Ch. 21. Can the power of baptism be greater or of more avail than
confession, than suffering when one confesses Christ before men, and is
baptized in his own blood? And yet, even this baptism does not benefit a
heretic, although he has confessed Christ and been put to death outside
the Church, unless the patrons and advocates of heretics [i.e., those
whom Cyprian is opposing] declare that the heretics who are slain in a
false confession of Christ are martyrs, and assign to them the glory and
the crown of martyrdom contrary to the testimony of the Apostle, who says
that it will profit them nothing although they are burned and slain. But
if not even the baptism of a public confession and blood can profit a
heretic to salvation, because there is no salvation outside of the Church,
how much less shall it benefit him if, in a hiding-place and a cave of
robbers stained with the contagion of adulterous waters, he has not only
not put off his old sins, but rather heaped up still newer and greater
ones! Wherefore baptism cannot be common to us and to heretics, to whom
neither God the Father nor Christ the Son, nor the Holy Ghost, nor the
faith, nor the Church itself is common. And wherefore they ought to be
baptized who come from heresy to the Church, so that they who are prepared
and receive the lawful and true and only baptism of the holy Church, by
divine regeneration for the kingdom of God may be born of both sacraments,
because it is written: "Except a man be born of water and of the Spirit,
he cannot enter the kingdom of God" [John 3:5].

Ch. 26. These things, dearest brother, we have briefly written to you
according to our modest abilities, prescribing to none and prejudging
none, so as to prevent any one of the bishops doing what he thinks well,
and having the free exercise of his judgment.

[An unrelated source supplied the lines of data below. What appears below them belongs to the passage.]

Lemma prefix_ok p : p `prefix_of` entries a v secs ->
  (forall k, key_ok k -> blk_ok (v k)) -> a + LOGSIZE < 2 ^ 28 -> Forall (fun e => blk_ok e.2) p.
Proof.
  intros [r Hr] Hv Ha. pose proof (entries_ok Hv Ha) as H. rewrite Hr in H.
  by apply Forall_app in H as [? _].
Qed.
End prefix.

(** ** Transactions *)

(** A transaction that has changed the blocks [secs]: [v] is the contents of
    the sectors as the kernel sees them, [m] the disk. *)
Record transaction s (a : Z) (secs : list Z) (v : key -> block) (m : gmap key block)
    (w : list (key * block)) : Prop := {
  tx_cache : cache (bc s) [] (home <$> secs) v m w;
  tx_geom : geom (lg s) a;
  tx_mem : log_mem (lg s) secs;
  tx_secs : secs_ok a secs;
  tx_room : zlen secs < NBUF;
  tx_logged : logged a v secs;
  tx_lk : lock (log_lk (lg s)) = 0;
  tx_super : super_ok (v (home 1)) a (size (lg s));
  tx_head : head_n (sector_of m (home a)) = 0
}.

(** Recovery from [img] makes the home sectors [u]. *)
Definition recovers_to (img : gmap key block) (a : Z) (ic : Intr.Intr.state) (t : T)
    (u : key -> block) : Prop :=
  exists s', log_init ks (booted img ic t) = Ok tt s' /\ n (lg s') = 0 /\
    forall x, 0 <= x < a -> sector_of (image (hw (bc s'))) (home x) = u (home x).

(** Recovery with an empty log changes nothing. *)
Lemma recovers_idle m a z ic t : sched_ok t -> (forall k, blk_ok (sector_of m k)) ->
  super_ok (sector_of m (home 1)) a z -> head_n (sector_of m (home a)) = 0 ->
  recovers_to m a ic t (sector_of m).
Proof.
  intros Ht Hm Hsb Hh.
  destruct (log_init_recovers m a z ic t Ht Hm Hsb) as (s' & Hrun & Hn & _ & _ & Hx); [by apply header_idle|].
  exists s'. split; [done|]. split; [done|]. intros x Hxr. rewrite Hx. apply recovered_idle; [done | lia].
Qed.

Lemma recovers_to_ext m a ic t u u' : recovers_to m a ic t u ->
  (forall x, 0 <= x < a -> u (home x) = u' (home x)) -> recovers_to m a ic t u'.
Proof.
  intros (s' & Hrun & Hn & Hx) He. exists s'. split_and!; try done. intros x Hxr.
  rewrite Hx by done. by apply He.
Qed.

Section crash.
Context (s : st) (a : Z) (secs : list Z) (v : key -> block) (m : gmap key block)
  (w : list (key * block)) (ic : Intr.Intr.state) (t : T).
Hypotheses (Htx : transaction s a secs v m w) (Ht : sched_ok t).

Lemma tx_bounds : 2 <= a /\ a + LOGSIZE < 2 ^ 28 /\ zlen secs <= LOGSIZE.
Proof. destruct (tx_geom _ _ _ _ _ _ Htx). pose proof (tx_room _ _ _ _ _ _ Htx). klia. Qed.

Lemma tx_home x : 0 <= x < a + LOGSIZE + 1 -> x ∉ secs -> v (home x) = sector_of m (home x).
Proof.
  intros Hx Hni. eapply cache_clean; [apply (tx_cache _ _ _ _ _ _ Htx) | | apply not_elem_of_nil |].
  - pose proof tx_bounds. split; cbn; klia.
  - intros (y & [= ->] & Hy)%list_elem_of_fmap. done.
Qed.

Lemma tx_low : 1 ∉ secs.
Proof. eapply not_logged; [apply (tx_secs _ _ _ _ _ _ Htx) | lia]. Qed.

Lemma tx_high x : a <= x -> x ∉ secs.
Proof. intros Hx. eapply not_logged; [apply (tx_secs _ _ _ _ _ _ Htx) | lia]. Qed.

Lemma tx_v_ok k : key_ok k -> blk_ok (v k).
Proof. apply (cache_block_ok _ _ _ _ _ _ _ (tx_cache _ _ _ _ _ _ Htx)). Qed.

Lemma tx_m_ok k : blk_ok (sector_of m k).
Proof. apply (cache_image_ok _ _ _ _ _ _ _ (tx_cache _ _ _ _ _ _ Htx)). Qed.

(** A crash before the header is written: the old contents. *)
Lemma crash_before : recovers_to m a ic t (sector_of m).
Proof.
  pose proof tx_bounds as (Ha & _).
  apply (recovers_idle m a (size (lg s))); [done | apply tx_m_ok | | apply (tx_head _ _ _ _ _ _ Htx)].
  rewrite <- (tx_home 1) by (apply tx_low || klia). apply (tx_super _ _ _ _ _ _ Htx).
Qed.

(** A crash after the header is written, with [p] of the installs done. *)
Lemma crash_after p : p `prefix_of` entries a v secs ->
  recovers_to (apply_writes m ((home a, put_head secs (v (home a))) :: p)) a ic t v.
Proof.
  intros Hp. pose proof tx_bounds as (Ha & Ha' & Hl). pose proof (tx_secs _ _ _ _ _ _ Htx) as Hok.
  assert (Hka : key_ok (home a)) by (split; cbn; klia).
  set (h := put_head secs (v (home a))).
  assert (Hh : blk_ok h) by (apply put_head_ok; [done | by apply tx_v_ok]).
  set (img := apply_writes m ((home a, h) :: p)).
  assert (Hat : forall x, x <> a -> x ∉ secs -> sector_of img (home x) = sector_of m (home x)).
  { intros x Hxa Hxs. unfold img. cbn. fold (apply_writes (<[home a := h]> m) p).
    rewrite (prefix_image a v secs) by done.
    rewrite sector_of_insert. apply upd_ne. by apply home_ne. }
  assert (Hha : sector_of img (home a) = h).
  { unfold img. cbn. fold (apply_writes (<[home a := h]> m) p).
    rewrite (prefix_image a v secs) by (done || by apply tx_high).
    rewrite sector_of_insert. apply upd_eq. }
  assert (Hsecs : head_secs h = secs).
  { eapply put_head_secs; [by apply tx_v_ok | done | klia]. }
  destruct (log_init_recovers img a (size (lg s)) ic t Ht) as (s' & Hrun & Hn & _ & _ & Hx).
  - apply apply_ok; [apply tx_m_ok|]. constructor; [done|].
    eapply prefix_ok; [done | done | apply tx_v_ok | done].
  - rewrite Hat by (apply tx_low || lia). rewrite <- (tx_home 1) by (apply tx_low || klia).
    apply (tx_super _ _ _ _ _ _ Htx).
  - rewrite Hha. split; [|by rewrite Hsecs]. unfold h. rewrite put_head_n; [unfold zlen in *; klia | | done].
    by apply tx_v_ok.
  - exists s'. split; [done|]. split; [done|]. intros x Hxr. rewrite Hx.
    apply (recovered_committed a img v secs); [done | apply (tx_logged _ _ _ _ _ _ Htx) | by rewrite Hha | | lia |].
    + intros j Hj. rewrite Hat by (apply tx_high || idtac; lia).
      symmetry. apply tx_home; [klia | apply tx_high; lia].
    + intros Hni. rewrite Hat by (done || lia). symmetry. by apply tx_home; [klia|].
Qed.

(b) Cyprian, Ep. ad Magnum, Ep. 75 [=69]. (MSL, 3:1183.) Cf.
Mirbt, n. 67.

With your usual diligence you have consulted my poor intelligence, dearest
son, as to whether, among other heretics, they also who come from Novatian
ought, after his profane washing, to be baptized and sanctified in the
Catholic Church, with the lawful, true, and only baptism of the Church. In
answer to this question, as much as the capacity of my faith and the
sanctity and truth of the divine Scriptures suggest, I say that no
heretics and schismatics at all have any right to power. For which reason
Novatian, since he is without the Church and is acting in opposition to
the peace and love of Christ, neither ought to be, nor can be, omitted
from being counted among the adversaries and antichrists. For our Lord
Jesus Christ, when He declared in His Gospel that those who were not with
Him were His adversaries, did not point out any species of heresy, but
showed that all who were not with Him, and who were not gathering with
Him, were scattering His flock, and were His adversaries, saying: "He that
is not with me is against me, and he that gathereth not with me
scattereth" [Luke 11:23]. Moreover, the blessed Apostle John distinguished
no heresy or schism, neither did he set down any specially separated, but
he called all who had gone out from the Church, and who acted in
opposition to the Church, antichrists, saying, "Ye have heard that
Antichrist cometh, and even now are come many antichrists; wherefore we
know that this is the last time. They went out from us, but they were not
of us, for if they had been of us, they would have continued with us" [I
John 2:18 f.]. Whence it appears that all are adversaries of the Lord
and are antichrists who are known to have departed from the charity and
from the unity of the Catholic Church.